Por Gonzalo Fiore Vianni
El rol geopolítico de Turquía y de Recep Tayyip Erdoğan se entiende mejor si lo pensamos como caso paradigmático de poder medio con ambiciones de gran potencia. Busca aprovechar al máximo su ubicación estratégica y su peso histórico, combinando historia, geografía y poder.
La figura de Recep Tayyip Erdoğan sintetiza como pocas la tensión entre historia, geografía y poder en el siglo XXI. Turquía, heredera del Imperio otomano y puente natural entre Oriente y Occidente, nunca dejó de ser un actor clave en la política internacional. Sin embargo, bajo el liderazgo de Erdoğan, esa centralidad se convirtió en proyecto político explícito: reposicionar a Ankara no solo como aliado circunstancial de las grandes potencias, sino como un actor autónomo con pretensiones de hegemonía regional.
Turquía es, ante todo, un país bisagra. Sus
estrechos —el Bósforo y los Dardanelos— son vitales para el acceso ruso al
Mediterráneo.
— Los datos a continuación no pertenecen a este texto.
Lemma words_at_fit i : 0 <= i <= mp_n_levels p0 -> 0 <= words_at p0 (Z.to_nat i) <= 2 ^ 32.
Proof.
  intros Hi. pose proof (words_at_base p0 G (Z.to_nat i)). pose proof (g_buf _ G). pose proof (rw_end _ R).
  pose proof (words_at_mono p0 G (Z.to_nat i) (Z.to_nat (mp_n_levels p0)) ltac:(lia)). lia.
Qed.

Lemma wp_init_levels n : forall i sz bits p (Q : unit -> mempool -> Prop),
  Prepared p0 i p -> 0 <= i -> Z.of_nat n = mp_n_levels p0 - i -> (0 < Z.of_nat n -> sz = lsz p0 i) -> bits = u32 (words_at p0 (Z.to_nat i)) ->
  (forall p', Prepared p0 (mp_n_levels p0) p' -> Q tt p') -> wp (init_levels n i sz (mp_n_max p0 * mp_max_sz p0) bits) Q p.
Proof.
  induction n as [|n IH]; intros i sz bits p Q HP Hi Hn Hsz Hb HQ; cbn [init_levels].
  { apply wp_skip, HQ. by replace (mp_n_levels p0) with i by lia. }
  rewrite (Hsz ltac:(lia)). assert (Hil : 0 <= i < mp_n_levels p0) by lia. destruct (lsz_word p0 G i Hil) as [_ Hp]. rewrite (proj2 (Z.eqb_neq _ _)) by lia.
  rewrite nblocks_exact by done. apply wp_bind. unfold level_at. apply wp_bind, wp_get. rewrite (proj2 (Z.ltb_ge _ _)) by lia.
  eapply wp_ofopt; [by apply (prepared_level i p i)|]. cbn [lvl_free_list]. apply wp_bind, wp_mp_on_list, wp_dlist_init; [by apply (an_null _ A)| |].
  { apply (pr_cells _ _ _ HP), (rw_heads _ R). done. }
  intros d Hr Hk. assert (Hnext : 0 < Z.of_nat n -> WB_DN (lsz p0 i / 4) = lsz p0 (i + 1)) by (intros; apply (lsz_next p0 G); lia).
  apply wp_bind. destruct (Z.leb_spec (nblocks p0 i) 32) as [Hin|Hout].
  - apply wp_bind, wp_modify. apply wp_ret. eapply IH; [by apply prepared_inline|lia|lia|done| |done].
    subst bits. replace (Z.to_nat (i + 1)) with (S (Z.to_nat i)) by lia. cbn [words_at]. rewrite Z2Nat.id by lia. by rewrite (proj2 (Z.leb_le _ _)), Z.add_0_r by lia.
  - apply wp_bind. unfold set_level_word, level_at. apply wp_bind, wp_bind, wp_get. rewrite (proj2 (Z.ltb_ge _ _)) by lia.
    eapply wp_ofopt; [by apply (prepared_level i p i)|]. apply wp_modify. apply wp_ret. cbn [lvl_free_list].
    pose proof (words_at_step p0 i Hi Hout) as Ew. pose proof (nwords_pos p0 G i Hi). pose proof (words_at_fit i ltac:(lia)). pose proof (words_at_fit (i + 1) ltac:(lia)).
    assert (Eb : bits = words_at p0 (Z.to_nat i)) by (subst bits; apply u32_small; lia). rewrite Eb.
    eapply IH; [exact (prepared_outside i p d HP Hil Hout Hr Hk)|lia|lia|done| |done]. fold (nwords p0 i). by rewrite Ew.
Qed.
Su territorio conecta Europa con Asia y se superpone con los
corredores energéticos que llevan gas y petróleo desde el Cáucaso y Medio
Oriente hacia el corazón del continente europeo. Miembro de la OTAN desde 1952,
pero a la vez socio estratégico de Moscú y con crecientes vínculos comerciales
con China, Ankara aprendió a jugar con esa ambigüedad para maximizar su poder
de negociación.
La doctrina que Erdoğan impulsó desde su llegada al poder en
2003 se puede resumir como “autonomía estratégica”. El objetivo no es romper
con Occidente, sino evitar la subordinación total. Así, Turquía se muestra como
aliado necesario de Washington en la Alianza Atlántica, pero también compra
sistemas de defensa S-400 a Rusia y construye junto a Rosatom la planta nuclear
de Akkuyu. Al mismo tiempo, intenta proyectar influencia cultural, religiosa y
militar en los Balcanes, en Siria, en Libia y en el Mediterráneo oriental, en una
suerte de neo-otomanismo adaptado al presente.
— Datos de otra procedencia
Lemma mem_pool_double_free_witness : fails (@sys_mem_pool_block_free test_config 1 2) AssertFailed pool_demo.
Proof.
  apply (@mem_pool_double_free test_config raw_pool pool_demo demo_held 1 2 raw_pool_raw pool_demo_held eq_refl).
  - split; cbn; [lia|]. unfold nblocks. cbn. lia.
  - intros y Hy (o & Ho & Ho'). unfold demo_held in Hy. rewrite !elem_of_union, !elem_of_singleton, elem_of_empty in Hy.
    assert (Hb : addr raw_pool (1, 2) = 4608 /\ addr raw_pool (1, 1) = 4352 /\ addr raw_pool (2, 0) = 4096 /\ lsz raw_pool 1 = 256 /\ lsz raw_pool 2 = 64) by (vm_compute; auto).
    destruct Hb as (E1 & E2 & E3 & E4 & E5). unfold bytes in Ho, Ho'. cbn [fst] in Ho, Ho'. destruct Hy as [->|[->|[]]]; cbn [fst] in Ho'; lia.
Defined.
(** ** Writes of the clients *)

Lemma live_write g h p Sp Al L dl : Live p0 g h p Sp Al L -> scribbled L (mp_dl p) dl -> Live p0 g h (with_mp_dl dl p) Sp Al L.
Proof.
  intros HL (Hc & Hn & Hp). pose proof HL as [HR Hptr Hall]. destruct (alike_geometry _ _ (ru_alike _ _ _ _ _ _ HR)) as (_ & Ea & _). split; [|done|done].
  eapply runs_keep; [exact HR| |apply HR]. eapply pool_write; [exact HR| | |apply HR].
  - split; [done|]. split; intros a Ha; [destruct (Hn a Ha) as (r & sz & k & E & Hk & Ho)|destruct (Hp a Ha) as (r & sz & k & E & Hk & Ho)];
      (destruct (Hptr r sz E) as (x & Hx); exists x, k; split; [apply Hx|]; split; [done|]; by eapply behind_bytes).
  - intros a w E. rewrite <-(po_frozen _ _ _ _ _ (ru_pool _ _ _ _ _ _ HR) a w E). apply dec_stable. intros Hne. destruct (Hn a Hne) as (r & sz & k & Er & Hk & Ho).
    destruct (Hptr r sz Er) as (x & Hx). destruct (po_covered _ _ _ _ _ (ru_pool _ _ _ _ _ _ HR) a) as (y & Hy & ->); [by rewrite E|]. rewrite Ea in Ho.
    assert (Hs : share p0 x y).
    { exists (addr p0 y + k). split; [by eapply behind_bytes|]. unfold bytes. pose proof (runs_valid _ _ _ _ _ y HR Hy) as [Hl _]. destruct (lsz_word p0 (rw_geo _ R) y.1 Hl) as [_ H8]. lia. }
    assert (x = y) as -> by (eapply runs_apart; [exact HR|apply Hx|done|done]). destruct Hx as (_ & -> & _). lia.
Qed.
Esa política exterior pragmática se combina con
un estilo personalista y populista en lo interno. Erdoğan se presenta como el
líder que devolvió dignidad y orgullo a Turquía después de décadas de gobiernos
que, en su narrativa, habían reducido al país a un satélite de Occidente. Cada
gesto hacia Putin o Xi Jinping, cada desafío a Bruselas en materia de
migración, cada intervención militar en Siria o apoyo a Azerbaiyán en
Nagorno-Karabaj, son traducidos hacia la opinión pública como pruebas de fuerza
y soberanía.
No es casual, tampoco, que Ankara haya sido el
único mediador aceptable entre Moscú y Kiev tras la invasión rusa a Ucrania.
Erdogan supo colocarse en ese lugar, indispensable para ambos bandos, al mismo
tiempo que instrumentaliza la crisis migratoria para negociar con Bruselas y
condicionar la seguridad europea. Turquía, así, se convierte en un swing state
global: un actor que puede inclinar la balanza en disputas decisivas.
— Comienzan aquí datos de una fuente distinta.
(* ===== verification/ObjectTable.v ===== *)
(** * The object table: invariant and operations

    [Table s L R]: the heap has the live pointers [L]; the objects [R], each of them live, are
    what the tree and the list hold, the list in this order.  Lookup, allocation, release and
    the access rights are described on [R] and on the descriptors alone. *)

From Stdlib Require Import ZArith Lia Bool List.
From stdpp Require Import base tactics numbers list gmap fin_sets.
From S2P Require Import Prelude DList DNode RbTree RbFun RbMem RbOps RbTheorems RbSet Bytes CMem Objects.

Local Open Scope Z_scope.

(** ** Counting bits *)

Fixpoint ones (n : nat) (w : Z) : Z := match n with O => 0 | S n => Z.b2z (Z.odd w) + ones n (Z.div2 w) end.

Lemma ones_double n w : ones (S n) (2 * w) = ones n w.
Proof. cbn [ones]. rewrite Z.odd_mul. cbn [Z.odd andb Z.b2z]. rewrite Z.div2_div, Z.mul_comm, Z.div_mul by lia. lia. Qed.

Lemma ones_clear n : forall w, 0 < w < 2 ^ Z.of_nat n -> ones n (Z.land w (w - 1)) = ones n w - 1 /\ 0 <= Z.land w (w - 1) < w.
Proof.
  induction n as [|n IH]; intros w Hw; [cbn in Hw; lia|]. rewrite Nat2Z.inj_succ, Z.pow_succ_r in Hw by lia. pose proof (Z.div2_odd w) as E. set (v := Z.div2 w) in *. destruct (Z.odd w) eqn:Eo; cbn [Z.b2z] in E.
  - assert (El : Z.land w (w - 1) = 2 * v).
    { rewrite E. replace (2 * v + 1 - 1) with (2 * v) by lia. apply Z.bits_inj'. intros i Hi. rewrite Z.land_spec. destruct (decide (i = 0)) as [->|]; [by rewrite Z.testbit_even_0, andb_false_r|].
      replace i with (Z.succ (i - 1)) by lia. rewrite Z.testbit_odd_succ, Z.testbit_even_succ by lia. apply andb_diag. }
    rewrite El, ones_double. split; [|lia]. cbn [ones]. rewrite Eo. fold v. cbn [Z.b2z]. lia.
  - assert (El : Z.land w (w - 1) = 2 * Z.land v (v - 1)).
    { rewrite E. replace (2 * v + 0) with (2 * v) by lia. replace (2 * v - 1) with (2 * (v - 1) + 1) by lia. apply Z.bits_inj'. intros i Hi. rewrite Z.land_spec.
      destruct (decide (i = 0)) as [->|]; [by rewrite !Z.testbit_even_0|]. replace i with (Z.succ (i - 1)) by lia. by rewrite Z.testbit_odd_succ, !Z.testbit_even_succ, Z.land_spec by lia. }
    rewrite El, ones_double. destruct (IH v) as [IH1 IH2]; [lia|]. rewrite IH1. split; [|lia]. cbn [ones]. rewrite Eo. fold v. cbn [Z.b2z]. lia.
Qed.

Lemma ones_range n : forall w, 0 <= ones n w <= Z.of_nat n.
Proof. induction n as [|n IH]; intros w; cbn [ones]; [lia|]. specialize (IH (Z.div2 w)). destruct (Z.odd w); cbn [Z.b2z]; lia. Qed.

Lemma popcount_ones fuel : forall w c, 0 <= w < 2 ^ 32 -> ones 32 w < Z.of_nat fuel -> popcount_loop fuel w c = c + ones 32 w.
Proof.
  induction fuel as [|fuel IH]; intros w c Hw Hf; [pose proof (ones_range 32 w); lia|]. cbn [popcount_loop]. destruct (Z.eqb_spec w 0) as [->|Hne]; [change (ones 32 0) with 0; lia|].
  destruct (ones_clear 32 w) as [E1 E2]; [cbn; lia|]. rewrite u32_small by lia. rewrite IH; lia.
Qed.

Lemma popcountl_ones w : 0 <= w < 2 ^ 32 -> popcountl w = ones 32 w.
Proof. intros Hw. unfold popcountl. rewrite popcount_ones; [lia|done|]. pose proof (ones_range 32 w). lia. Qed.

Lemma ones_zero n : forall w, 0 <= w < 2 ^ Z.of_nat n -> ones n w = 0 -> w = 0.
Proof.
  induction n as [|n IH]; intros w Hw E; [cbn in Hw; lia|]. rewrite Nat2Z.inj_succ, Z.pow_succ_r in Hw by lia. cbn [ones] in E. pose proof (ones_range n (Z.div2 w)). pose proof (Z.div2_odd w) as Ed.
  destruct (Z.odd w); cbn [Z.b2z] in *; [lia|]. rewrite (IH (Z.div2 w)) in Ed; lia.
Qed.

Lemma popcountl_zero w : 0 <= w < 2 ^ 32 -> (popcountl w =? 0) = (w =? 0).
Proof.
  intros Hw. rewrite popcountl_ones by done. destruct (Z.eqb_spec w 0) as [->|Hne]; [done|]. apply Z.eqb_neq. intros E. by apply Hne, (ones_zero 32).
Qed.

(** ** Tree nodes that are not linked *)

Section Unlinked.
Context `{Config} (lessthan_fn : Z -> Z -> bool) `{!LessThan lessthan_fn}.

Lemma setrep_write D st M x v : SetRep lessthan_fn D st M -> x ∈ D -> x ∉ M -> SetRep lessthan_fn D (with_rb_nodes (<[x := v]> (rb_nodes st)) st) M.
Proof.
  intros [(Tr & N & [Hr Hroot Hs Hrb Hd Hb] & ->) HD Hdep] Hx HxM. rewrite elem_of_list_to_set in HxM. split; [|cbn; by rewrite dom_insert_lookup_L; [|apply elem_of_dom; rewrite HD]|done].
  exists Tr, N. split; [|done]. split; try done. by apply rep_insert.
Qed.

Lemma wp_rb_node_init D st M x (Q : unit -> rbtree -> Prop) :
  SetRep lessthan_fn D st M -> x ∈ D -> x ∉ M -> (forall st', SetRep lessthan_fn D st' M -> Q tt st') -> wp (rb_node_init x) Q st.
Proof.
  intros HR Hx HxM HQ. assert (Hw : forall v st0 (P : unit -> rbtree -> Prop), SetRep lessthan_fn D st0 M -> (forall st', SetRep lessthan_fn D st' M -> P tt st') -> wp (wr_rbnode x v) P st0).
  { intros v st0 P HR0 HP. unfold wr_rbnode, rd_rbnode. wp_steps. destruct (rb_nodes st0 !! x) as [c|] eqn:E; [|exfalso; apply not_elem_of_dom in E; by rewrite (sr_dom _ _ _ _ HR0) in E].
    eapply wp_ofopt; [done|]. apply HP. by apply setrep_write. }
  assert (Hrd : forall st0 (P : rbnode -> rbtree -> Prop), SetRep lessthan_fn D st0 M -> (forall v, P v st0) -> wp (rd_rbnode x) P st0).
  { intros st0 P HR0 HP. unfold rd_rbnode. wp_steps. destruct (rb_nodes st0 !! x) as [c|] eqn:E; [|exfalso; apply not_elem_of_dom in E; by rewrite (sr_dom _ _ _ _ HR0) in E].
    by eapply wp_ofopt. }
  unfold rb_node_init. apply wp_bind, Hrd; [done|]. intros v. apply wp_bind, Hw; [done|]. intros st1 HR1. apply wp_bind, Hrd; [done|]. intros v1. by apply Hw.
Qed.

Lemma wp_setrep_insert D st M x (Q : unit -> rbtree -> Prop) :
  SetRep lessthan_fn D st M -> set_ok D M (Insert x) -> (forall st', SetRep lessthan_fn D st' ({[x]} ∪ M) -> Q tt st') -> wp (rb_insert lessthan_fn x) Q st.
Proof.
  intros HR Hok HQ. pose proof (wp_insert_op lessthan_fn D st M x HR Hok) as Hw. cbn [run_op] in Hw. apply wp_unbind in Hw.
  eapply wp_mono; [exact Hw|]. cbn beta. intros [] st' [_ HR']. by apply HQ.
Qed.

Lemma wp_setrep_remove D st M x (Q : unit -> rbtree -> Prop) :
  SetRep lessthan_fn D st M -> M <> ∅ -> (forall st', SetRep lessthan_fn D st' (M ∖ {[x]}) -> Q tt st') -> wp (rb_remove lessthan_fn x) Q st.
Proof.
  intros HR Hok HQ. pose proof (wp_remove_op lessthan_fn D st M x HR Hok) as Hw. cbn [run_op] in Hw. apply wp_unbind in Hw.
  eapply wp_mono; [exact Hw|]. cbn beta. intros [] st' [_ HR']. by apply HQ.
Qed.

End Unlinked.

(** A node outside the list may be cleared. *)
Lemma wp_dnode_init_apart lst l n (Q : unit -> dmem -> Prop) m :
  Ring m lst l -> n ∉ lst :: l -> is_Some (m !! n) -> (forall m', Ring m' lst l -> (forall x, is_Some (m' !! x) <-> is_Some (m !! x)) -> Q tt m') -> wp (sys_dnode_init n) Q m.
Proof.
  intros HR Hn Hm HQ. unfold sys_dnode_init. wp_steps. apply wp_set_next; [done|]. apply wp_set_prev; [unfold upd_next; by rewrite is_Some_upd|].
  assert (Hk : dkeep [n] m (upd_prev n 0 (upd_next n 0 m))).
  { split; [intros x; unfold upd_next, upd_prev; by rewrite !is_Some_upd|]. intros x Hx. rewrite nx_upd_prev, pv_upd_prev, pv_upd_next, nx_upd_next by (unfold upd_next; by rewrite ?is_Some_upd).
    rewrite list_elem_of_singleton in Hx. by rewrite !decide_False. }
  apply HQ; [|apply Hk]. eapply ring_frame; [exact HR|exact Hk|]. intros x Hx. rewrite list_elem_of_singleton. by intros ->.
Qed.

(** ** The invariant *)

Section Table.
Context `{Config} `{ObjectSizes} {X T : Type} `{ObjectHeap T}.
Context (d_obj_dlist : Z) (preemption_point : ST X Z) (D : gset Z).

Notation OM := (ST (objs X T)).
Implicit Types (s : objs X T) (L : gmap Z Z) (R : list Z).

(** An address at which a [d_object] can stand. *)
Definition room (d : Z) : Prop := d mod 4 = 0 /\ oh_lo <= d /\ d + 32 <= oh_hi.

Record Memory s : Prop := {
  me_ko : forall d, room d -> is_Some (ob_ko s !! d);
  me_ko_in : forall d, is_Some (ob_ko s !! d) -> room d;
  me_dl : forall d, room d -> is_Some (ob_dl s !! k_obj_dlnode d);
  me_rb : forall d, room d -> k_obj_rbnode d ∈ D;
  me_bytes : mapped (ob_mem s) oh_lo (oh_hi - oh_lo);
  me_anchor : ~ oh_lo <= d_obj_dlist < oh_hi;
}.

(** The descriptor of a registered object. *)
Definition registered s (d : Z) : Prop :=
  exists k, ob_ko s !! d = Some k /\ ko_name k = k_obj_self d /\ Z.testbit (ko_flag k) 1 = true /\ 0 <= ko_data k < 2 ^ 32 /\ ko_type k <> obj_null_obj.

Record Table s L R : Prop := {
  tb_memory : Memory s;
  tb_heap : oh_live (ob_heap s) L;
  tb_tree : SetRep k_node_lessthan D (ob_rb s) (list_to_set (k_obj_rbnode <$> R));
  tb_list : Ring (ob_dl s) d_obj_dlist (k_obj_dlnode <$> R);
  tb_live : forall d, d ∈ R -> room d /\ is_Some (L !! d);
  tb_desc : forall d, d ∈ R -> registered s d;
}.

Lemma wp_zoom {P A} (part : objs X T -> P) put (m : ST P A) (Q : A -> objs X T -> Prop) s :
  wp m (fun a v => Q a (put v s)) (part s) -> wp (zoom part put m) Q s.
Proof. unfold wp, zoom. by destruct (m (part s)). Qed.

Lemma fails_zoom {P A} (part : objs X T -> P) put (m : ST P A) e s : fails m e (part s) -> fails (zoom part put m) e s.
Proof. unfold fails, zoom. by intros ->. Qed.

Lemma with_ob_rb_id s : with_ob_rb (ob_rb s) s = s.
Proof. by destruct s. Qed.
Lemma with_ob_dl_id s : with_ob_dl (ob_dl s) s = s.
Proof. by destruct s. Qed.

Lemma wp_rd_ko d k (Q : k_object -> objs X T -> Prop) s : ob_ko s !! d = Some k -> Q k s -> wp (rd_ko d) Q s.
Proof. intros E HQ. unfold rd_ko. wp_steps. by eapply wp_ofopt. Qed.

Lemma wp_wr_ko d f k (Q : unit -> objs X T -> Prop) s : ob_ko s !! d = Some k -> Q tt (with_ob_ko (<[d := f k]> (ob_ko s)) s) -> wp (wr_ko d f) Q s.
Proof. intros E HQ. unfold wr_ko. apply wp_bind. by eapply wp_rd_ko. Qed.

Lemma wp_type d k (Q : Z -> objs X T -> Prop) s : ob_ko s !! d = Some k -> Q (ko_type k) s -> wp (get_k_object_type d) Q s.
Proof. intros E HQ. unfold get_k_object_type. apply wp_bind. eapply wp_rd_ko; [done|]. by apply wp_ret. Qed.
Sin embargo, el proyecto de Erdoğan no está
exento de límites. La economía turca atraviesa una crisis crónica de inflación
y dependencia de capitales externos, que amenaza con erosionar el sustento
interno de su política exterior ambiciosa. Las tensiones con Estados Unidos y
la Unión Europea siguen latentes, mientras que la competencia con Irán y Arabia
Saudita por el liderazgo en el mundo islámico no le da respiro. Además,
mantener el delicado equilibrio entre Rusia y Occidente se vuelve cada vez más
complejo en un mundo crecientemente polarizado.
La geopolítica de Turquía bajo Erdoğan encarna
la paradoja de los poderes medios con ambiciones imperiales: tienen la
capacidad de jugar en varias mesas al mismo tiempo, pero no siempre la fuerza
suficiente para imponer las reglas. Erdoğan convirtió a su país en un actor
imprescindible, pero al costo de caminar sobre una delgada línea entre
protagonismo y vulnerabilidad.
La lección para el resto del mundo, y en
particular para regiones como América Latina, es clara: la geografía, la
historia y el tamaño no condenan a los Estados a ser meros espectadores. Con
liderazgo, pragmatismo y capacidad de aprovechar las grietas del sistema
internacional, es posible disputar espacios de autonomía. El riesgo, claro
está, es que esa apuesta dependa demasiado de un solo hombre y de un equilibrio
demasiado inestable como para sostenerse en el tiempo.